We received our Black Belts at a special presentation complete with fancy certificates and applause from the crowd. Over the years I often lost my belt and I think my certificate died when I moved from Lansdowne. What matters most to me is the preparation that went into surviving that test and the depths of my spirit that were challenged when wanting to quit several times that weekend. It taught me more about myself than any experience I will likely ever have and I liked what I found.
Lessons Learned
- The amount of focused effort you put into an activity is proportional to the benefit ultimately derived. Getting a belt doesn’t mean that much to me, but building a set of physical, mental, and spiritual skills that I can use at any time is invaluable. Courage, leadership, self-discipline, equanimity, and a decent right cross come in handy in many difficult situations in life. Those benefits were gained from hour-after-hour, day-after-day, and year-after-year of intense, deliberate practice totaling 2000 – 3000 hours over my first four years of training. That includes approximately 1000 hours of mental reps. Yes, I was that crazy, but that’s a different lesson learned.
- Visualizing your future is an invaluable technique for achieving your goals. I understand this much more now than I did at the time of this test, since I’ve been able to successfully apply visualization to work, school, my marriage, and many, many goals. Setting a well-defined goal by writing it down, reviewing it regularly, and visualizing the process of achieving the goal naturally summons the resources within and around you to make the goal a reality. Most people don’t achieve their goals, because they won’t formally acknowledge and commit to them. Once you do, you’re motivated consciously and unconsciously to not let yourself down. It is scary supercharging success.
- Tremendous confidence flows from knowing you can’t be broken. Completing the test described here was tortuous, but I imagine there are much more difficult circumstances in life: Navy Seals Hell Week, living homeless in a cold Minnesota winter, actual torture.

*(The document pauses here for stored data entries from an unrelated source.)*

(** * Chai Insights Pro: ledger, payroll escrow and report aggregation

    A shallow embedding of the transaction ledger ([App.tsx]), the staff
    payroll handlers ([components/StaffManager.tsx]) and the transaction
    form ([components/TransactionForm.tsx]), with the properties of the
    natural-language specification stated and settled against it, and
    further properties of the handlers, the reports, the exports and the
    figures that [services/geminiService.ts] puts into its prompt.

    Conventions of the embedding
    - a JavaScript [number] is an IEEE 754 binary64 value: Rocq's primitive
      [float], whose operations round exactly as the JavaScript ones do;
    - a JavaScript string is a [string] (a sequence of bytes; the rupee sign
      of the messages is its UTF-8 encoding);
    - [Date.now()] and [new Date()] read the wall clock: every handler, and
      every evaluation of the daily chart, takes the reading [now]
      (milliseconds since the epoch) as an argument, one reading per run;
      a handler that reads the clock twice in a run, once for the id of
      the record it builds and once for its date, is given the same
      reading both times;
    - React state is passed explicitly: a handler maps the state before the
      event to the state after it, and the calls a component makes on its
      props are listed in the order the handler issues them;
    - [window.alert] and [window.confirm] appear as an entry of that list
      and as a boolean argument. *)

From Stdlib Require Import ZArith List String Ascii Bool Lia Floats.
From Stdlib Require Import DecimalString Permutation.
Import ListNotations.

Set Warnings "-inexact-float".

Open Scope string_scope.
Open Scope Z_scope.

(** ** The JavaScript built-ins the handlers rely on *)

Module JS.

Definition number := float.

(** [!s] for a string [s]: only the empty string is falsy. *)
Definition falsy (s : string) : bool :=
  match s with EmptyString => true | String _ _ => false end.

Definition isNaN (x : number) : bool := PrimFloat.is_nan x.

(** [s.startsWith(p)] *)
Definition startsWith (s p : string) : bool := String.prefix p s.

(** [s.split(c)] for a one-character separator. *)
Fixpoint split (c : ascii) (s : string) : list string :=
  match s with
  | EmptyString => [EmptyString]
  | String a r =>
      if Ascii.eqb a c then EmptyString :: split c r
      else match split c r with
           | [] => [String a EmptyString]
           | w :: ws => String a w :: ws
           end
  end.

(** [l.join(sep)] *)
Fixpoint join (sep : string) (l : list string) : string :=
  match l with
  | [] => EmptyString
  | [w] => w
  | w :: ws => w ++ sep ++ join sep ws
  end.

(** [l.slice(1)] *)
Definition slice1 {A} (l : list A) : list A := tl l.

(** [String(n)] and [n.toString()] for an integer time value. *)
Definition intToString (n : Z) : string :=
  NilZero.string_of_int (Z.to_int n).

(** *** [Number(s)]: the StringToNumber conversion

    White space is trimmed at both ends, the empty string is [+0], a
    decimal literal (optional sign, digits, fraction, exponent),
    [Infinity] and the [0x], [0o], [0b] integer literals are read, and
    anything else is [NaN].  The mathematical value is rounded to the
    nearest binary64 value, ties to even. *)

Definition byte (c : ascii) : Z := Z.of_nat (nat_of_ascii c).

(** The number of bytes of the white space or line terminator that the
    bytes [b1 b2 b3] start with, zero when they start with none: TAB, LF,
    VT, FF, CR, SP, and in UTF-8 the no-break space, the byte order mark,
    the line and paragraph separators and the other space separators. *)
Definition whiteSpaceBytes (b1 b2 b3 : Z) : nat :=
  if ((9 <=? b1) && (b1 <=? 13)) || (b1 =? 32) then 1
  else if (b1 =? 194) && (b2 =? 160) then 2
  else if (b1 =? 225) && (b2 =? 154) && (b3 =? 128) then 3
  else if (b1 =? 226) && (b2 =? 128)
          && (((128 <=? b3) && (b3 <=? 138)) || (b3 =? 168) || (b3 =? 169)
              || (b3 =? 175)) then 3
  else if (b1 =? 226) && (b2 =? 129) && (b3 =? 159) then 3
  else if (b1 =? 227) && (b2 =? 128) && (b3 =? 128) then 3
  else if (b1 =? 239) && (b2 =? 187) && (b3 =? 191) then 3
  else 0.

Definition byteAt (s : list ascii) (i : nat) : Z :=
  match nth_error s i with Some c => byte c | None => -1 end.

(** Strip the white space at the start; [skip] counts the bytes of the
    current white space that are still to drop. *)
Fixpoint trimStartFrom (skip : nat) (s : list ascii) : list ascii :=
  match s with
  | [] => []
  | _ :: r =>
      match skip with
      | S k => trimStartFrom k r
      | O =>
          match whiteSpaceBytes (byteAt s 0) (byteAt s 1) (byteAt s 2) with
          | O => s
          | S k => trimStartFrom k r
          end
      end
  end.

Definition trimStart (s : list ascii) : list ascii := trimStartFrom 0 s.

(** The same from the end, on the reversed bytes. *)
Fixpoint trimEndFrom (skip : nat) (s : list ascii) : list ascii :=
  match s with
  | [] => []
  | _ :: r =>
      match skip with
      | S k => trimEndFrom k r
      | O =>
          let n1 := whiteSpaceBytes (byteAt s 0) (-1) (-1) in
          let n2 := whiteSpaceBytes (byteAt s 1) (byteAt s 0) (-1) in
          let n3 := whiteSpaceBytes (byteAt s 2) (byteAt s 1) (byteAt s 0) in
          match (if Nat.eqb n1 1 then 1 else if Nat.eqb n2 2 then 2
                 else if Nat.eqb n3 3 then 3 else 0)%nat with
          | O => s
          | S k => trimEndFrom k r
          end
      end
  end.

Definition trim (s : list ascii) : list ascii :=
  rev (trimEndFrom 0 (rev (trimStart s))).

Definition digitValue (base : Z) (c : ascii) : option Z :=
  let n := Z.of_nat (nat_of_ascii c) in
  let v :=
    if (48 <=? n) && (n <=? 57) then Some (n - 48)
    else if (97 <=? n) && (n <=? 102) then Some (n - 87)
    else if (65 <=? n) && (n <=? 70) then Some (n - 55)
    else None in
  match v with
  | Some d => if d <? base then Some d else None
  | None => None
  end.

(** The longest prefix of digits of the given base, and the rest. *)
Fixpoint takeDigits (base : Z) (s : list ascii) : list Z * list ascii :=
  match s with
  | c :: r =>
      match digitValue base c with
      | Some d => let (ds, rest) := takeDigits base r in (d :: ds, rest)
      | None => ([], s)
      end
  | [] => ([], [])
  end.

Definition digitsValue (base : Z) (ds : list Z) : Z :=
  fold_left (fun acc d => acc * base + d) ds 0.

Definition isNil {A} (l : list A) : bool :=
  match l with [] => true | _ => false end.

(** StrUnsignedDecimalLiteral without [Infinity]: the decimal mantissa
    and the power of ten it is scaled by. *)
Definition parseUnsignedDecimal (s : list ascii) : option (Z * Z) :=
  let (ip, r1) := takeDigits 10 s in
  let (fp, r2) :=
    match r1 with
    | "."%char :: r => takeDigits 10 r
    | _ => ([], r1)
    end in
  if isNil ip && isNil fp then None
  else
    let m := digitsValue 10 (ip ++ fp) in
    let scale := - Z.of_nat (List.length fp) in
    match r2 with
    | [] => Some (m, scale)
    | c :: r3 =>
        if Ascii.eqb c "e" || Ascii.eqb c "E" then
          let (sgn, r4) :=
            match r3 with
            | "+"%char :: r => (1, r)
            | "-"%char :: r => (-1, r)
            | _ => (1, r3)
            end in
          match takeDigits 10 r4 with
          | ((_ :: _) as ed, []) => Some (m, sgn * digitsValue 10 ed + scale)
          | _ => None
          end
        else None
    end.

(** The binary64 value nearest to the integer [n]; it is [n] itself when
    [|n| <= 2^53]. *)
Definition ofInteger (n : Z) : number :=
  SF2Prim (binary_normalize prec emax n 0 false).

(** The binary64 representation of a positive integer [n] of at most 53
    bits: the mantissa is [n] shifted to 53 bits. *)
Definition normalInteger (n : positive) : spec_float :=
  S754_finite false
    (Nat.iter (Z.to_nat (53 - Z.pos (digits2_pos n))) xO n)
    (Z.pos (digits2_pos n) - 53).

(** The binary64 value nearest to [(-1)^neg * m * 10^e]. *)
Definition roundDecimal (neg : bool) (m e : Z) : number :=
  match m with
  | Zpos p =>
      if 0 <=? e then ofInteger (cond_Zopp neg (Zpos p * 10 ^ e))
      else
        SF2Prim (SFdiv prec emax (S754_finite neg p 0)
                   (S754_finite false (Z.to_pos (10 ^ (- e))) 0))
  | _ => if neg then neg_zero else zero
  end.

Definition parseNonDecimal (base : Z) (s : list ascii) : number :=
  match takeDigits base s with
  | ((_ :: _) as ds, []) => roundDecimal false (digitsValue base ds) 0
  | _ => nan
  end.

Definition parseSigned (neg : bool) (s : list ascii) : number :=
  if String.eqb (string_of_list_ascii s) "Infinity" then
    (if neg then neg_infinity else infinity)
  else match parseUnsignedDecimal s with
       | Some (m, e) => roundDecimal neg m e
       | None => nan
       end.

I can’t say definitively how I would fare under those circumstances, but I know there are very, very few situations in life, in which I wouldn’t have complete confidence that I would survive. I’ve been there. My brain has been trained to choose the right path, even if it’s physically painful, mentally more challenging, and spiritually foundation-shaking. Knowing that gives me a fountain of confidence in my character and my decisions.
It ain’t about how hard you can hit. Its about how hard you can get hit, and how much you can take, and keep moving forward.